**What is required:** Each line of the data below that contains "eexists" must be copied.

(Data provided begins)

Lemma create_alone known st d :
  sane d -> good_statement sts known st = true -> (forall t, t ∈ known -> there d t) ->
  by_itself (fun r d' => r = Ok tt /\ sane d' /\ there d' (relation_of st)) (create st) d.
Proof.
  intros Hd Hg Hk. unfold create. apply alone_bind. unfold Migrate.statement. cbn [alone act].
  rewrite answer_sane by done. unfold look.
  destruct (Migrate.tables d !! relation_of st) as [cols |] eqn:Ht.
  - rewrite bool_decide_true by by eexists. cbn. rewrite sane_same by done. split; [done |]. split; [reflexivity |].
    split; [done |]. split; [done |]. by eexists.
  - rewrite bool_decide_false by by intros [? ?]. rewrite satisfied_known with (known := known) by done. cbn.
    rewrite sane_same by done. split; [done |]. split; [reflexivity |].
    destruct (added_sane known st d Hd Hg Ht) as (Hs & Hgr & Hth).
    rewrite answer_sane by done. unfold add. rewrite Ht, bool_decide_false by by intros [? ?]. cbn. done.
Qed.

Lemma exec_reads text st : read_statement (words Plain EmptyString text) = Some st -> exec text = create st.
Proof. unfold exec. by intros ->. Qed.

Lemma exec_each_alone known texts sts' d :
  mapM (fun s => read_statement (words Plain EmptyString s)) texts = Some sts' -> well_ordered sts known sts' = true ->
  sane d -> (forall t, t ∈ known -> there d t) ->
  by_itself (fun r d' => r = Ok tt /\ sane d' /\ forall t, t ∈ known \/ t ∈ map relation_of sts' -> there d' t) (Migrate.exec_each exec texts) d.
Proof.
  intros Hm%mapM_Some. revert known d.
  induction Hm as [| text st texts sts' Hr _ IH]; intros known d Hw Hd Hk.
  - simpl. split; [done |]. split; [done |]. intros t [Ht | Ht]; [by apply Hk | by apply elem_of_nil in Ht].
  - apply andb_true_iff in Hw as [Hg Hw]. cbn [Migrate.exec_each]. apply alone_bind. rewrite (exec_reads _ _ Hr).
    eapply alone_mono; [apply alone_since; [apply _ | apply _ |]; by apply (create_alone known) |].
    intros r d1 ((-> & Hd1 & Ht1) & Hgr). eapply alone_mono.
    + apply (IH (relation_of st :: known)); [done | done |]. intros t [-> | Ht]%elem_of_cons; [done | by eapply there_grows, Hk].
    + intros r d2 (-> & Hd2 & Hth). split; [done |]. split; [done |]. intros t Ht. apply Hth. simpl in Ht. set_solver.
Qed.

(Data provided ends)
(Data provided begins)

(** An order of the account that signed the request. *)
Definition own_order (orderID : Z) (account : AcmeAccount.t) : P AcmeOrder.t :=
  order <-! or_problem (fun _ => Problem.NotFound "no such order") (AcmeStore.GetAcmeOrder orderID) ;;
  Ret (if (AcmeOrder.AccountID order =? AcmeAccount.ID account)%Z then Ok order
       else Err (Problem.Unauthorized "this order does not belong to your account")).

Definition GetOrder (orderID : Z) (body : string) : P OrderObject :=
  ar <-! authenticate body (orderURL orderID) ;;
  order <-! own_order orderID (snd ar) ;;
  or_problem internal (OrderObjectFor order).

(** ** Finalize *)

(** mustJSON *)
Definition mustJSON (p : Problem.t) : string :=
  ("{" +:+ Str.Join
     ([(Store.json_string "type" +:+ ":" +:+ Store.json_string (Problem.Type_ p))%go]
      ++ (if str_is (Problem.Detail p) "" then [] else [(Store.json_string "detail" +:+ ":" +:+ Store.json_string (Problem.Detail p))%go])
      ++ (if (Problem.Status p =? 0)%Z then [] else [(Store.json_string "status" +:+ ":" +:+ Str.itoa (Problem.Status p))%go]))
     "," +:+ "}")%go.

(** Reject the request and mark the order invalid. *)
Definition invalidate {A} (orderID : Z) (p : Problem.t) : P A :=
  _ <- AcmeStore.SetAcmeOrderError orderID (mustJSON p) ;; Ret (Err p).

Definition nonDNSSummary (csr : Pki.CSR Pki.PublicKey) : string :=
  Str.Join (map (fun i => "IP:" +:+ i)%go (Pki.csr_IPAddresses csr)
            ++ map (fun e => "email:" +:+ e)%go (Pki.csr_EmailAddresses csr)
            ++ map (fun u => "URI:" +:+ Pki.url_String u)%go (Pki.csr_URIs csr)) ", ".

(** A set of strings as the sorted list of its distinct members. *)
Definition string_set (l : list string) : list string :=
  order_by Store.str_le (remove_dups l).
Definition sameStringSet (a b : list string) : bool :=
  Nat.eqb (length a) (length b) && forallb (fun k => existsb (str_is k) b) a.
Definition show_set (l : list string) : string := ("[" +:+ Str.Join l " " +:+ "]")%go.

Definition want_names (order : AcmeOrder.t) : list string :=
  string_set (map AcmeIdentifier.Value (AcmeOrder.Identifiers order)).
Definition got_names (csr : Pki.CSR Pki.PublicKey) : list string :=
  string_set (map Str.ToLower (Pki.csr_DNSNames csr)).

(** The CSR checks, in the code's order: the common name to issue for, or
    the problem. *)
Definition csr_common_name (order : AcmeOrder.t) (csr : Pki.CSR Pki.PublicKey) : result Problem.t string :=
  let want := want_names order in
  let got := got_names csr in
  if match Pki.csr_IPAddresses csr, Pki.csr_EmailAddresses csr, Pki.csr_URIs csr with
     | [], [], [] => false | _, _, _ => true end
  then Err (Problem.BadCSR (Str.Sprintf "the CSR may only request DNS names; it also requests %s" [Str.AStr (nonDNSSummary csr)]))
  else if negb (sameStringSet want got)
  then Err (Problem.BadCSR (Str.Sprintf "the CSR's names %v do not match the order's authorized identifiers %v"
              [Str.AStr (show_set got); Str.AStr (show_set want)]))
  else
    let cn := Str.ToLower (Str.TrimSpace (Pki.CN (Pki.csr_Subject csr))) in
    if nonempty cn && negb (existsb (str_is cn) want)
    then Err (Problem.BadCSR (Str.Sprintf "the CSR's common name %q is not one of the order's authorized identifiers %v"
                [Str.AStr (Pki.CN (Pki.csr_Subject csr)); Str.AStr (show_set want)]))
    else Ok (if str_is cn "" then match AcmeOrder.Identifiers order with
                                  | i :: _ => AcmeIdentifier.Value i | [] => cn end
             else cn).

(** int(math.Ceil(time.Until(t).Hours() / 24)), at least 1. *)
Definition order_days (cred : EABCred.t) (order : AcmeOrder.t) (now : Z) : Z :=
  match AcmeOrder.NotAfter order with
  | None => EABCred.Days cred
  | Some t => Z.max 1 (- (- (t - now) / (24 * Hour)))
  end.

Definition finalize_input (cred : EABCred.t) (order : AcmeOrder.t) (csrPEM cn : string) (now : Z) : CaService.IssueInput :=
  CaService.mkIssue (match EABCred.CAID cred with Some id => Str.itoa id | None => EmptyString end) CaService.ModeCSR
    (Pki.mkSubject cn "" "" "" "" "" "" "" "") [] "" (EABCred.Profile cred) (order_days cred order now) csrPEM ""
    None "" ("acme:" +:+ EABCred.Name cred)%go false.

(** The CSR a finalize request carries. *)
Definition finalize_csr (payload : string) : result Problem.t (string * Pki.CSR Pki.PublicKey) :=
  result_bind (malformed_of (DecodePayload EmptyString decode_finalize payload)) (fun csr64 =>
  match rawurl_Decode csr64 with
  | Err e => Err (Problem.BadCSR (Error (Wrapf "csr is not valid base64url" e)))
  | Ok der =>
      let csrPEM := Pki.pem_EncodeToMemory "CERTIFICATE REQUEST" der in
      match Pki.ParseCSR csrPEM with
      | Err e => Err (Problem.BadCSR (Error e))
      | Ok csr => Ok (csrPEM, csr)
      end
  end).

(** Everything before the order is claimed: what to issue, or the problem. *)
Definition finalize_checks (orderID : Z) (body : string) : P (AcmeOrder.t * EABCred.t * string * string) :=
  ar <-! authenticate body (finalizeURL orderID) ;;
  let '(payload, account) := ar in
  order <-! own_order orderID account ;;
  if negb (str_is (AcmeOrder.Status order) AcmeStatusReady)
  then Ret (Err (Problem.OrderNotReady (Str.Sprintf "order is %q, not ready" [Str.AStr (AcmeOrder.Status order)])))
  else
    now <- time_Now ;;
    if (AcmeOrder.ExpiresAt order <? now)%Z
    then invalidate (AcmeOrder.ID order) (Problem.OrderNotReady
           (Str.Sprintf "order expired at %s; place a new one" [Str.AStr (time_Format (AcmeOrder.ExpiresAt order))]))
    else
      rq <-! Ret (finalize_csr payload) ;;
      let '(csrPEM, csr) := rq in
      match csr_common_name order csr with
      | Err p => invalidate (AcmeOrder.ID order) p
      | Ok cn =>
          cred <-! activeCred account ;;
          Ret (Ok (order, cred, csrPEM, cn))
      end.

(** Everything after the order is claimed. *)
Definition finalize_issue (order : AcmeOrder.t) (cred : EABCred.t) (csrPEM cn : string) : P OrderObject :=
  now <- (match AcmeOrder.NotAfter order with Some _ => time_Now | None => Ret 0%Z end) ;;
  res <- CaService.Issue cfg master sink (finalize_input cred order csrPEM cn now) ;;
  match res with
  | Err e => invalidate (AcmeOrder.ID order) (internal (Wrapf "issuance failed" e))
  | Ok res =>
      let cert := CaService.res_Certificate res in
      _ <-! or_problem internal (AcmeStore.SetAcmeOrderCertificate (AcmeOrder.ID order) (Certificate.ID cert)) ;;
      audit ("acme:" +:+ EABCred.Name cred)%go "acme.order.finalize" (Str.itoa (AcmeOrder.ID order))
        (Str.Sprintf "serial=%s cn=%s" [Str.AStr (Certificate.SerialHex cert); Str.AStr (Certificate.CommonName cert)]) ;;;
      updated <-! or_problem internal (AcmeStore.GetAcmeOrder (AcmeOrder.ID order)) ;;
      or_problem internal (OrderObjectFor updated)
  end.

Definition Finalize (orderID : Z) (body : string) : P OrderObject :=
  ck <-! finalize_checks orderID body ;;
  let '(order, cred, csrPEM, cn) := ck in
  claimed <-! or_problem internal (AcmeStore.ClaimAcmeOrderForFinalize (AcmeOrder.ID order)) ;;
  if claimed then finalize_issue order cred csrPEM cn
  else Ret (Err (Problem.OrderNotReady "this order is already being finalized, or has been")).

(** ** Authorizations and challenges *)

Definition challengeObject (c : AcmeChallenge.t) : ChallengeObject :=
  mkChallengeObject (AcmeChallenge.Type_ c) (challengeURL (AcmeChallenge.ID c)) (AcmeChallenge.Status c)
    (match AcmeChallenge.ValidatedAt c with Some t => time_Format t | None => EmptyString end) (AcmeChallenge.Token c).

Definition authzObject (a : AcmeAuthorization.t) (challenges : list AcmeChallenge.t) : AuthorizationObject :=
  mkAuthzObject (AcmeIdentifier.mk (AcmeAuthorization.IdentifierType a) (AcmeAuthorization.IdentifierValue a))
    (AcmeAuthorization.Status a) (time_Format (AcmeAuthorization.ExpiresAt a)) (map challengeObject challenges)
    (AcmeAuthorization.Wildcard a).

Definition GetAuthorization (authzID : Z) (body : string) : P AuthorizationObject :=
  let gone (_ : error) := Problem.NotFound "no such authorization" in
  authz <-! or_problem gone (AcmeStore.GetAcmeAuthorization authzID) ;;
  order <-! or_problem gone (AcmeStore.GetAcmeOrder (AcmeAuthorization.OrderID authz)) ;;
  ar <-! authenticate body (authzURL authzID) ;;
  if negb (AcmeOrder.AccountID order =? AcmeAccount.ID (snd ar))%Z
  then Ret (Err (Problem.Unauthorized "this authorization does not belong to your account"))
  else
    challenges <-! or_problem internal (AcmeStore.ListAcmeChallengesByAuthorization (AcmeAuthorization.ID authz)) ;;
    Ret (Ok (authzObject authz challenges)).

(Data provided ends)

**Your solution:**
  - rewrite bool_decide_true by by eexists. cbn. rewrite sane_same by done. split; [done |]. split; [reflexivity |].
    split; [done |]. split; [done |]. by eexists.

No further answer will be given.